In juvenile birds only, the motor circuit (LMAN-core) sends a corollary projection into a cortical target region of the evaluative circuit (AId), thereby providing a site of convergence between the two circuits specifically during the active period of learning.  AId of juvenile birds is thus well-suited to receive information about both the current vocal behavior (from the motor circuit) and the goal behavior (from the evaluative circuit).

The schematic above (left) shows that neurons in LMAN-core of juvenile birds make a connection not only to RA, but also to AId.  When we reconstructed axons of single LMAN-core neurons (above right), we found that they send collateral branches into AId only in juveniles, providing a source of integration between core and shell pathways during a limited period of development.  Thus this core→shell pathway is transient – it is completely gone in older juvenile birds.  This core→shell projection represents “efference copy” – a copy of the motor command being sent to RA that is fed into the evaluative pathway during an early stage of skill learning.  One possibility is that this copy of the efferent command some to predict the vocal sounds that will be generated, as part of the learning process.
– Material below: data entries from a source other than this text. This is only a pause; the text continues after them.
(* ===== verification/VerifierState.v ===== *)
(** * The verifier's sessions

    The trait [VerifierState] as a signature of calls and the in-memory store
    behind it (crates/verifier/src/session.rs): two maps, sessions by id and
    ids by state, kept consistent as long as fresh identifiers are stored. *)
From S2P Require Import Prelude Externals Effects Threads Json Oid4vp.

Inductive SessionError :=
| SeE_NotFound (what : string)
| SeE_Storage (what : string)
| SeE_LockPoisoned.

Definition session_error_to_string (e : SessionError) : string :=
  match e with
  | SeE_NotFound s => "session not found: " +:+ s
  | SeE_Storage s => "storage error: " +:+ s
  | SeE_LockPoisoned => "lock poisoned"
  end.

Section Sessions.
Context `{UrlApi}.

(** ** The trait *)
Inductive VerifierStateE : Type -> Type :=
| StoreSession (session : VerifierSession) : VerifierStateE (res unit SessionError)
| GetSession (id : string) : VerifierStateE (res (option VerifierSession) SessionError)
| GetSessionByState (state : string) : VerifierStateE (res (option VerifierSession) SessionError)
| DeleteSession (id : string) : VerifierStateE (res unit SessionError).

(** ** The in-memory store *)
Record InMemoryVerifierState := mkInMemoryVerifierState {
  v_sessions : Mutex (gmap string VerifierSession);
  v_state_to_id : Mutex (gmap string string);
}.

Definition verifier_state_new : InMemoryVerifierState :=
  mkInMemoryVerifierState (Mutex_new ∅) (Mutex_new ∅).

(** [lock().map_err(|_| LockPoisoned)?] *)
Definition v_locked {A X} (m : Mutex A) (st : InMemoryVerifierState)
    (k : A -> res X SessionError * InMemoryVerifierState) : res X SessionError * InMemoryVerifierState :=
  if poisoned m then (Err SeE_LockPoisoned, st) else k (inner m).

Definition store_session (session : VerifierSession) (st : InMemoryVerifierState)
    : res unit SessionError * InMemoryVerifierState :=
  v_locked (v_sessions st) st (fun sessions =>
  v_locked (v_state_to_id st) st (fun state_map =>
  (Ok tt, mkInMemoryVerifierState
     (Mutex_new (<[vs_id session := session]> sessions))
     (Mutex_new (<[vs_state session := vs_id session]> state_map))))).

Definition get_session (id : string) (st : InMemoryVerifierState)
    : res (option VerifierSession) SessionError * InMemoryVerifierState :=
  v_locked (v_sessions st) st (fun sessions => (Ok (sessions !! id), st)).

Definition get_session_by_state (state : string) (st : InMemoryVerifierState)
    : res (option VerifierSession) SessionError * InMemoryVerifierState :=
  v_locked (v_state_to_id st) st (fun state_map =>
  match state_map !! state with
  | Some id => v_locked (v_sessions st) st (fun sessions => (Ok (sessions !! id), st))
  | None => (Ok None, st)
  end).

(** The session is removed before the second lock is taken. *)
Definition delete_session (id : string) (st : InMemoryVerifierState)
    : res unit SessionError * InMemoryVerifierState :=
  v_locked (v_sessions st) st (fun sessions =>
  match sessions !! id with
  | Some session =>
      let st := mkInMemoryVerifierState (Mutex_new (delete id sessions)) (v_state_to_id st) in
      v_locked (v_state_to_id st) st (fun state_map =>
      (Ok tt, mkInMemoryVerifierState (v_sessions st) (Mutex_new (delete (vs_state session) state_map))))
  | None => (Ok tt, st)
  end).

(** [impl VerifierState for InMemoryVerifierState]. *)
Definition verifier_backend : backend VerifierStateE InMemoryVerifierState := fun X e now st =>
  match e in VerifierStateE X return X * InMemoryVerifierState with
  | StoreSession s => store_session s st
  | GetSession id => get_session id st
  | GetSessionByState state => get_session_by_state state st
  | DeleteSession id => delete_session id st
  end.
End Sessions.

(** Programs of the verifier. *)
Definition VerifierF `{UrlApi} : Type -> Type := sumE SysE VerifierStateE.
#[export] Instance Sub_sys_verifier `{UrlApi} : Sub SysE VerifierF := fun X e => inlE e.
#[export] Instance Sub_state_verifier `{UrlApi} : Sub VerifierStateE VerifierF := fun X e => inrE e.

Definition verifier_handler `{UrlApi} : handler VerifierF (World InMemoryVerifierState) :=
  world_handler verifier_backend.

(** ** The two maps are consistent *)
Section Consistency.
Context `{UrlApi}.

(** No lock is poisoned, every session is stored under its id and found by its
    state, and every state leads to its session. *)
Record sessions_ok (st : InMemoryVerifierState) : Prop := {
  so_sessions_lock : poisoned (v_sessions st) = false;
  so_states_lock : poisoned (v_state_to_id st) = false;
  so_by_id id s : inner (v_sessions st) !! id = Some s ->
    vs_id s = id /\ inner (v_state_to_id st) !! vs_state s = Some id;
  so_by_state state id : inner (v_state_to_id st) !! state = Some id ->
    exists s, inner (v_sessions st) !! id = Some s /\ vs_state s = state;
}.

(** The session a state stands for. *)
Definition session_of_state (st : InMemoryVerifierState) (state : string) : option VerifierSession :=
  inner (v_state_to_id st) !! state ≫= fun id => inner (v_sessions st) !! id.

Definition fresh_session (st : InMemoryVerifierState) (s : VerifierSession) : Prop :=
  inner (v_sessions st) !! vs_id s = None /\ inner (v_state_to_id st) !! vs_state s = None.

(** The calls that keep the maps consistent. *)
Definition storable {X} (e : VerifierStateE X) (st : InMemoryVerifierState) : Prop :=
  match e with StoreSession s => fresh_session st s | _ => True end.

Lemma sessions_ok_new : sessions_ok verifier_state_new.
Proof. split; try done; by intros ? ? ?%lookup_empty_Some. Qed.

(** The state maps without the lock records. *)
Ltac open_sessions st H :=
  destruct st as [[? sessions] [? states]]; destruct H as [? ? Hid Hst]; simpl in *; subst.

Lemma store_session_ok s st :
  sessions_ok st -> fresh_session st s ->
  (store_session s st).1 = Ok tt /\ sessions_ok (store_session s st).2 /\
  forall state, session_of_state (store_session s st).2 state =
    if decide (state = vs_state s) then Some s else session_of_state st state.
Proof.
  intros Hok [Hf1 Hf2]. open_sessions st Hok. unfold store_session, v_locked, session_of_state. simpl.
  split; [done|]. split.
  - split; simpl; try done.
    + intros id s'. rewrite !lookup_insert_Some. intros [[<- <-]|[Hne Hs]]; [by auto|].
      destruct (Hid _ _ Hs) as [? Hs']. split; [done|]. right. split; [|done]. intros Heq. by rewrite Heq, Hs' in Hf2.
    + intros state id. rewrite lookup_insert_Some. intros [[<- <-]|[Hne Hs]].
      * exists s. by rewrite lookup_insert_eq.
      * destruct (Hst _ _ Hs) as (s' & Hs' & ?). exists s'. split; [|done].
        rewrite lookup_insert_ne; [done|]. intros Heq. by rewrite Heq, Hs' in Hf1.
  - intros state. case_decide as Hd.
    + subst. rewrite lookup_insert_eq. simpl. by rewrite lookup_insert_eq.
    + rewrite lookup_insert_ne by done. destruct (states !! state) as [id|] eqn:Hs; simpl; [|done].
      destruct (Hst _ _ Hs) as (s' & Hs' & _). rewrite lookup_insert_ne; [done|]. intros Heq. by rewrite Heq, Hs' in Hf1.
Qed.

Lemma delete_session_ok id st :
  sessions_ok st ->
  (delete_session id st).1 = Ok tt /\ sessions_ok (delete_session id st).2 /\
  forall state, session_of_state (delete_session id st).2 state =
    if decide (vs_id <$> session_of_state st state = Some id) then None else session_of_state st state.
Proof.
  intros Hok. pose proof Hok as Hok'. open_sessions st Hok. unfold delete_session, v_locked, session_of_state. simpl.
  destruct (sessions !! id) as [s|] eqn:Hs; simpl.
  - destruct (Hid _ _ Hs) as [<- Hstate]. split; [done|].
    assert (Huniq : forall state id', states !! state = Some id' -> state <> vs_state s -> id' <> vs_id s).
    { intros state id' Hst' Hne ->. apply Hne. by destruct (Hst _ _ Hst') as (s' & Hs' & <-); simplify_eq. }
    split.
    + split; simpl; try done.
      * intros id' s'. rewrite !lookup_delete_Some. intros [Hne Hs']. destruct (Hid _ _ Hs') as [<- Hs2].
        split; [done|]. split; [|done]. intros Heq. rewrite Heq in Hstate. congruence.
      * intros state id'. rewrite lookup_delete_Some. intros [Hne Hs'].
        destruct (Hst _ _ Hs') as (s' & Hs2 & ?). exists s'. split; [|done].
        rewrite lookup_delete_ne; [done|]. by apply not_eq_sym, (Huniq state).
    + intros state. destruct (decide (state = vs_state s)) as [->|Hne].
      * rewrite lookup_delete_eq, Hstate. simpl. by rewrite Hs, decide_True.
      * rewrite lookup_delete_ne by done. destruct (states !! state) as [id'|] eqn:Hs'; simpl; [|done].
        pose proof (Huniq _ _ Hs' Hne). rewrite lookup_delete_ne by done.
        destruct (Hst _ _ Hs') as (s' & Hs2 & _). rewrite Hs2. simpl. destruct (Hid _ _ Hs2) as [-> _].
        rewrite decide_False; congruence.
  - split; [done|]. split; [done|]. intros state. case_decide as Hd; [|done].
    destruct (states !! state) as [id'|]; [|done]. simpl in *.
    destruct (sessions !! id') as [s|] eqn:Hs'; [|done]. simpl in Hd. destruct (Hid _ _ Hs') as [Heq _]. congruence.
Qed.

Lemma get_session_by_state_ok state st :
  sessions_ok st -> get_session_by_state state st = (Ok (session_of_state st state), st).
Proof.
  intros Hok. open_sessions st Hok. unfold get_session_by_state, v_locked, session_of_state. simpl.
  by destruct (states !! state).
Qed.

(** The session store.  Its two maps stay consistent under every call, as
    long as the id and the state of a stored session are new; then no call
    fails, a session is found by its state from the call that stores it to
    the call that deletes its id, and no other call changes what is found. *)
Theorem verifier_sessions_consistent X (e : VerifierStateE X) now st :
  sessions_ok st -> storable e st ->
  let '(x, st') := verifier_backend X e now st in
  sessions_ok st' /\
  match e in VerifierStateE X return X -> Prop with
  | StoreSession s => fun x => x = Ok tt /\
      forall state, session_of_state st' state = if decide (state = vs_state s) then Some s else session_of_state st state
  | GetSession id => fun x => x = Ok (inner (v_sessions st) !! id) /\ st' = st
  | GetSessionByState state => fun x => x = Ok (session_of_state st state) /\ st' = st
  | DeleteSession id => fun x => x = Ok tt /\
      forall state, session_of_state st' state =
        if decide (vs_id <$> session_of_state st state = Some id) then None else session_of_state st state
  end x.
Proof.
  intros Hok Hs. destruct (verifier_backend X e now st) as [x st'] eqn:He. destruct e; simpl in He, Hs.
  - pose proof (store_session_ok _ _ Hok Hs) as (H1 & H2 & H3). rewrite He in *. done.
  - open_sessions st Hok. unfold get_session, v_locked in He. simpl in He. simplify_eq. by split; [split|].
  - rewrite (get_session_by_state_ok _ _ Hok) in He. by simplify_eq.
  - pose proof (delete_session_ok id _ Hok) as (H1 & H2 & H3). rewrite He in *. done.
Qed.
End Consistency.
I am investigating the function of AId by recording from awake singing juvenile birds.  I found that neurons in AId, unlike those in LMAN core anad shell, do not respond to hearing vocal sounds when they are anesthetized.  This suggested that processing vocal sounds in AId may be “gated” by the efference copy coming from LMAN-core.  In support of this idea, I found that some AId neurons respond briskly when birds are singing, as shown below.  An exciting aspect of this project is that AId neurons also respond during other behaviors, and may serve an integrative function, including for multimodal sensory integration.